WORK TO COMPLETE: Could you print every record below exactly as written?

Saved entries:
(** The characters RFC 3986 calls unreserved. *)
Definition unreserved (c : char) : Prop :=
  65 ≤ c ≤ 90 ∨ 97 ≤ c ≤ 122 ∨ 48 ≤ c ≤ 57 ∨
  c = 45 ∨ c = 46 ∨ c = 95 ∨ c = 126.

(** [q] is a percent-encoding of [octets] that can stand in a URI
    fragment: it decodes to them, and outside its escapes it has only
    unreserved characters and [/]. *)
Definition percent_encoded (octets : bytes) (q : str) : Prop :=
  percent_decode q = Some octets ∧
  Forall (λ c, unreserved c ∨ c = 47 ∨ c = 37) q.

(** What one iteration of the labelling loop produces: the keys of the two
    groups and the rewritten result. *)
Record entry := {
  e_country : str;
  e_proto : str;
  e_named : probe;
}.

(** The list stored under a key of a [defaultdict(list)] (empty for a key
    that was never used). *)
Fixpoint group_get (key : str) (d : groups) : list str :=
  match d with
  | [] => []
  | (k, vs) :: d' => if bool_decide (k = key) then vs else group_get key d'
  end.

(** A sequence of [d[key].append(v)]. *)
Definition group_extend (d : groups) (kvs : list (str * str)) : groups :=
  foldl (λ d kv, group_append kv.1 kv.2 d) d kvs.

Definition country_pair (e : entry) : str * str :=
  (e_country e, config (e_named e)).
Definition proto_pair (e : entry) : str * str :=
  (e_proto e, config (e_named e)).

Section Labels.
Context `{Interp}.

(** [e] is what the loop produces for the result [r] at rank [i]. *)
Definition labels (w : world) (cfg : settings) (i : nat) (r : probe) (e : entry)
  : Prop :=
  ∃ flag brand emoji quoted,
    geo_tag w r = Ok (e_country e, flag) ∧
    brand ∈ BRANDS_LIST cfg ∧ emoji ∈ EMOJIS_LIST cfg ∧
    quote (new_name_of flag (e_country e) i brand emoji) = Ok quoted ∧
    e_named e = {| config := before_first chr_hash (config r) ++ [chr_hash] ++ quoted;
                   ping := ping r; host := host r |} ∧
    index (split SEP (config (e_named e))) 0 = Ok (e_proto e).
End Labels.

(** The paths of the two aggregate files. *)
Definition v2ray_path (cfg : settings) : str :=
  path_join (path_join (base_dir cfg) (lit "v2ray")) (lit "all_sub.txt").
Definition base64_path (cfg : settings) : str :=
  path_join (path_join (base_dir cfg) (lit "base64")) (lit "all_sub.txt").

(** ** A concrete run *)

(** One source holding four lines, sent in Base64.  The descriptor with
    two [@] is parsed to the unreachable host [b]; of the other two, one
    connects in 125 ms and one in under a millisecond, and the host of the
    latter does not resolve. *)
Definition demo_body : str :=
  lit "trojan://x@93.184.216.34:443#old" ++ [chr_newline] ++
  lit "vless://b@[::1]:8443?x=1#n" ++ [chr_newline] ++ [chr_newline] ++
  lit "ss://a@b@h:80" ++ [chr_newline] ++ lit "junk".

Definition demo_world : world :=
  {| http_get := λ url,
       if bool_decide (url = source_url (lit "u/r/main/a.txt"))
       then Some (b64encode demo_body) else None;
     set_position := λ _ s, Z.of_nat (length s);
     yield_position := λ s, (- Z.of_nat (length s))%Z;
     connect := λ _ h p,
       if bool_decide (h = lit "b") then None
       else Some (1.5%float,
                  if bool_decide (p = 443%Z) then 1.625%float
                  else 1.500732421875%float);
     gethostbyname := λ h,
       if bool_decide (h = lit "::1") then Raise gaierror else Ok h;
     geo_db := Some (λ _, Ok (Some (lit "US")));
     geo_db_error := None;
     random_index := λ k, k;
     writable := λ _, true;
     makedirs_error := λ _, None |}.

Definition demo_settings : settings :=
  {| sources_files := [lit "u/r/main/a.txt"];
     out_dir := None;
     brands := None;
     emojis := Some [lit "e1"; lit "e2"] |}.

(** The same world with every connection refused. *)
Definition dead_world : world :=
  {| http_get := http_get demo_world;
     set_position := set_position demo_world;
     yield_position := yield_position demo_world;
     connect := λ _ _ _, None;
     gethostbyname := gethostbyname demo_world;
     geo_db := geo_db demo_world;
     geo_db_error := geo_db_error demo_world;
     random_index := random_index demo_world;
     writable := writable demo_world;
     makedirs_error := makedirs_error demo_world |}.

Definition demo_results : list probe :=
  run (H := ascii_interp) demo_world
    (get_sources (H := ascii_interp) demo_world demo_settings).
(** [rpc.genRpc]: the closure takes the request payload only. *)
Definition genRpc (o : Outside) (r : rpc) (module name script : string)
  : encodedString -> M (encodedString * option error) :=
  fun i =>
    let args := strings_Split script " "%char in
    let cmd := exec_Command (args0 args) (args1 args)
                 (genEnvironment (rpc_compName r) (rpc_modelName r)
                    (strings_Join ["RPC"; module; name] "/"))
                 (Some i) in
    do out <- Output_of o cmd;
    if Output_err out then ret ([], Some (unpackError o (Output_stderr out)))
    else ret (Output_buf out, None).

(** [rpc.genRpcs]: nil for a nil receiver. *)
Definition genRpcs (o : Outside) (r : option rpc)
  : option (gmap string (gmap string (encodedString -> M (encodedString * option error)))) :=
  match r with
  | None => None
  | Some r =>
      Some (map_imap (fun module rpcs =>
                        Some (map_imap (fun name script =>
                                          Some (genRpc o r module name script))
                                       rpcs))
                     (rpc_modules r))
  end.

(** [Component.Start]. *)
Definition Component_Start (o : Outside) (c : Component) : M (option error) :=
  if decide (Component_start c = EmptyString) then ret None
  else
    let startArgs := strings_Split (Component_start c) " "%char in
    let cmd := exec_Command (args0 startArgs) (args1 startArgs)
                 (genEnvironment (Component_name c) EmptyString "Start")
                 None in
    do out <- Output_of o cmd;
    if Output_err out then ret (Some (unpackError o (Output_stderr out)))
    else ret None.

(** [Component.Stop]. *)
Definition Component_Stop (o : Outside) (c : Component) : M (option error) :=
  if decide (Component_stop c = EmptyString) then ret None
  else
    let stopArgs := strings_Split (Component_stop c) " "%char in
    let cmd := exec_Command (args0 stopArgs) (args1 stopArgs)
                 (genEnvironment (Component_name c) EmptyString "Stop")
                 None in
    do out <- Output_of o cmd;
    if Output_err out then ret (Some (unpackError o (Output_stderr out)))
    else ret None.

(** ** Construction *)

Definition Opt : Type := Component -> Component.

(** [From]. *)
Definition From (file : string) : Opt :=
  fun c => {| instanceFile := file;
              Component_name := Component_name c;
              Component_start := Component_start c;
              Component_stop := Component_stop c;
              Component_models := Component_models c |}.

(** [Component.instantiate]. *)
Definition instantiate (o : Outside) (c : Component) : error + Component :=
  match ini_Load o (instanceFile c) with
  | inl err => inl err
  | inr cfg => inr (instantiate_loaded cfg c)
  end.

ANSWER SPACE:
(** The characters RFC 3986 calls unreserved. *)
Definition unreserved (c : char) : Prop :=
  65 ≤ c ≤ 90 ∨ 97 ≤ c ≤ 122 ∨ 48 ≤ c ≤ 57 ∨
  c = 45 ∨ c = 46 ∨ c = 95 ∨ c = 126.

(** [q] is a percent-encoding of [octets] that can stand in a URI
    fragment: it decodes to them, and outside its escapes it has only
    unreserved characters and [/]. *)
Definition percent_encoded (octets : bytes) (q : str) : Prop :=
  percent_decode q = Some octets ∧
  Forall (λ c, unreserved c ∨ c = 47 ∨ c = 37) q.

(** What one iteration of the labelling loop produces: the keys of the two
    groups and the rewritten result. *)
Record entry := {
  e_country : str;
  e_proto : str;
  e_named : probe;
}.

(** The list stored under a key of a [defaultdict(list)] (empty for a key
    that was never used). *)
Fixpoint group_get (key : str) (d : groups) : list str :=
  match d with
  | [] => []
  | (k, vs) :: d' => if bool_decide (k = key) then vs else group_get key d'
  end.

(** A sequence of [d[key].append(v)]. *)
Definition group_extend (d : groups) (kvs : list (str * str)) : groups :=
  foldl (λ d kv, group_append kv.1 kv.2 d) d kvs.

Definition country_pair (e : entry) : str * str :=
  (e_country e, config (e_named e)).
Definition proto_pair (e : entry) : str * str :=
  (e_proto e, config (e_named e)).

Section Labels.
Context `{Interp}.

(** [e] is what the loop produces for the result [r] at rank [i]. *)
Definition labels (w : world) (cfg : settings) (i : nat) (r : probe) (e : entry)
  : Prop :=
  ∃ flag brand emoji quoted,
    geo_tag w r = Ok (e_country e, flag) ∧
    brand ∈ BRANDS_LIST cfg ∧ emoji ∈ EMOJIS_LIST cfg ∧
    quote (new_name_of flag (e_country e) i brand emoji) = Ok quoted ∧
    e_named e = {| config := before_first chr_hash (config r) ++ [chr_hash] ++ quoted;
                   ping := ping r; host := host r |} ∧
    index (split SEP (config (e_named e))) 0 = Ok (e_proto e).
End Labels.

(** The paths of the two aggregate files. *)
Definition v2ray_path (cfg : settings) : str :=
  path_join (path_join (base_dir cfg) (lit "v2ray")) (lit "all_sub.txt").
Definition base64_path (cfg : settings) : str :=
  path_join (path_join (base_dir cfg) (lit "base64")) (lit "all_sub.txt").

(** ** A concrete run *)

(** One source holding four lines, sent in Base64.  The descriptor with
    two [@] is parsed to the unreachable host [b]; of the other two, one
    connects in 125 ms and one in under a millisecond, and the host of the
    latter does not resolve. *)
Definition demo_body : str :=
  lit "trojan://x@93.184.216.34:443#old" ++ [chr_newline] ++
  lit "vless://b@[::1]:8443?x=1#n" ++ [chr_newline] ++ [chr_newline] ++
  lit "ss://a@b@h:80" ++ [chr_newline] ++ lit "junk".

Definition demo_world : world :=
  {| http_get := λ url,
       if bool_decide (url = source_url (lit "u/r/main/a.txt"))
       then Some (b64encode demo_body) else None;
     set_position := λ _ s, Z.of_nat (length s);
     yield_position := λ s, (- Z.of_nat (length s))%Z;
     connect := λ _ h p,
       if bool_decide (h = lit "b") then None
       else Some (1.5%float,
                  if bool_decide (p = 443%Z) then 1.625%float
                  else 1.500732421875%float);
     gethostbyname := λ h,
       if bool_decide (h = lit "::1") then Raise gaierror else Ok h;
     geo_db := Some (λ _, Ok (Some (lit "US")));
     geo_db_error := None;
     random_index := λ k, k;
     writable := λ _, true;
     makedirs_error := λ _, None |}.

Definition demo_settings : settings :=
  {| sources_files := [lit "u/r/main/a.txt"];
     out_dir := None;
     brands := None;
     emojis := Some [lit "e1"; lit "e2"] |}.

(** The same world with every connection refused. *)
Definition dead_world : world :=
  {| http_get := http_get demo_world;
     set_position := set_position demo_world;
     yield_position := yield_position demo_world;
     connect := λ _ _ _, None;
     gethostbyname := gethostbyname demo_world;
     geo_db := geo_db demo_world;
     geo_db_error := geo_db_error demo_world;
     random_index := random_index demo_world;
     writable := writable demo_world;
     makedirs_error := makedirs_error demo_world |}.

Definition demo_results : list probe :=
  run (H := ascii_interp) demo_world
    (get_sources (H := ascii_interp) demo_world demo_settings).
(** [rpc.genRpc]: the closure takes the request payload only. *)
Definition genRpc (o : Outside) (r : rpc) (module name script : string)
  : encodedString -> M (encodedString * option error) :=
  fun i =>
    let args := strings_Split script " "%char in
    let cmd := exec_Command (args0 args) (args1 args)
                 (genEnvironment (rpc_compName r) (rpc_modelName r)
                    (strings_Join ["RPC"; module; name] "/"))
                 (Some i) in
    do out <- Output_of o cmd;
    if Output_err out then ret ([], Some (unpackError o (Output_stderr out)))
    else ret (Output_buf out, None).

(** [rpc.genRpcs]: nil for a nil receiver. *)
Definition genRpcs (o : Outside) (r : option rpc)
  : option (gmap string (gmap string (encodedString -> M (encodedString * option error)))) :=
  match r with
  | None => None
  | Some r =>
      Some (map_imap (fun module rpcs =>
                        Some (map_imap (fun name script =>
                                          Some (genRpc o r module name script))
                                       rpcs))
                     (rpc_modules r))
  end.

(** [Component.Start]. *)
Definition Component_Start (o : Outside) (c : Component) : M (option error) :=
  if decide (Component_start c = EmptyString) then ret None
  else
    let startArgs := strings_Split (Component_start c) " "%char in
    let cmd := exec_Command (args0 startArgs) (args1 startArgs)
                 (genEnvironment (Component_name c) EmptyString "Start")
                 None in
    do out <- Output_of o cmd;
    if Output_err out then ret (Some (unpackError o (Output_stderr out)))
    else ret None.

(** [Component.Stop]. *)
Definition Component_Stop (o : Outside) (c : Component) : M (option error) :=
  if decide (Component_stop c = EmptyString) then ret None
  else
    let stopArgs := strings_Split (Component_stop c) " "%char in
    let cmd := exec_Command (args0 stopArgs) (args1 stopArgs)
                 (genEnvironment (Component_name c) EmptyString "Stop")
                 None in
    do out <- Output_of o cmd;
    if Output_err out then ret (Some (unpackError o (Output_stderr out)))
    else ret None.

(** ** Construction *)

Definition Opt : Type := Component -> Component.

(** [From]. *)
Definition From (file : string) : Opt :=
  fun c => {| instanceFile := file;
              Component_name := Component_name c;
              Component_start := Component_start c;
              Component_stop := Component_stop c;
              Component_models := Component_models c |}.

(** [Component.instantiate]. *)
Definition instantiate (o : Outside) (c : Component) : error + Component :=
  match ini_Load o (instanceFile c) with
  | inl err => inl err
  | inr cfg => inr (instantiate_loaded cfg c)
  end.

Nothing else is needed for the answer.